-- Dataset records follows --
Lemma saved_meal_is_listed_witness :
  let body := {| raw_items := Some [raw_of rice]; raw_payload_name := None |} in
  let payload := {| items := [rice]; payload_name := None |} in
  let resp := {| save_id := pretty (counter empty_store);
                 save_totals := calc_totals [rice] |} in
  let st' := snd (create_document "meal" (meal_doc payload (calc_totals [rice]))
                    empty_store) in
  exists (docs : list document) (d : document) (payload : CalculateMealPayload),
    run (list_meals (fun _ => "0"%string) 50) st' = (inr docs, st')
    /\ length docs = S (length (collection_of empty_store "meal"))
    /\ In d docs
    /\ validate_payload body = Some payload
    /\ d !! "_id"%string = Some (VStr "0")
    /\ d !! "name"%string = Some (VStr (name_or_default (payload_name payload) "Meal"))
    /\ d !! "items"%string = Some (VList (map model_dump (items payload)))
    /\ d !! "total_calories"%string = Some (VFloat (calories (save_totals resp)))
    /\ d !! "total_protein"%string = Some (VFloat (protein (save_totals resp)))
    /\ d !! "total_carbs"%string = Some (VFloat (carbs (save_totals resp)))
    /\ d !! "total_fat"%string = Some (VFloat (fat (save_totals resp))).
Proof.
  intros body payload resp st'.
  apply (saved_meal_is_listed (fun _ => "0"%string) body empty_store st' resp 50).
  - reflexivity.
  - vm_compute. discriminate.
Defined.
-- Dataset records concluded --
Beginning with the line above that contains "S (length (collection_of", copy each line exactly up to and including the line that contains "(carbs (save_totals resp)))", and go no further.

- [Answer below]:
    /\ length docs = S (length (collection_of empty_store "meal"))
    /\ In d docs
    /\ validate_payload body = Some payload
    /\ d !! "_id"%string = Some (VStr "0")
    /\ d !! "name"%string = Some (VStr (name_or_default (payload_name payload) "Meal"))
    /\ d !! "items"%string = Some (VList (map model_dump (items payload)))
    /\ d !! "total_calories"%string = Some (VFloat (calories (save_totals resp)))
    /\ d !! "total_protein"%string = Some (VFloat (protein (save_totals resp)))
    /\ d !! "total_carbs"%string = Some (VFloat (carbs (save_totals resp)))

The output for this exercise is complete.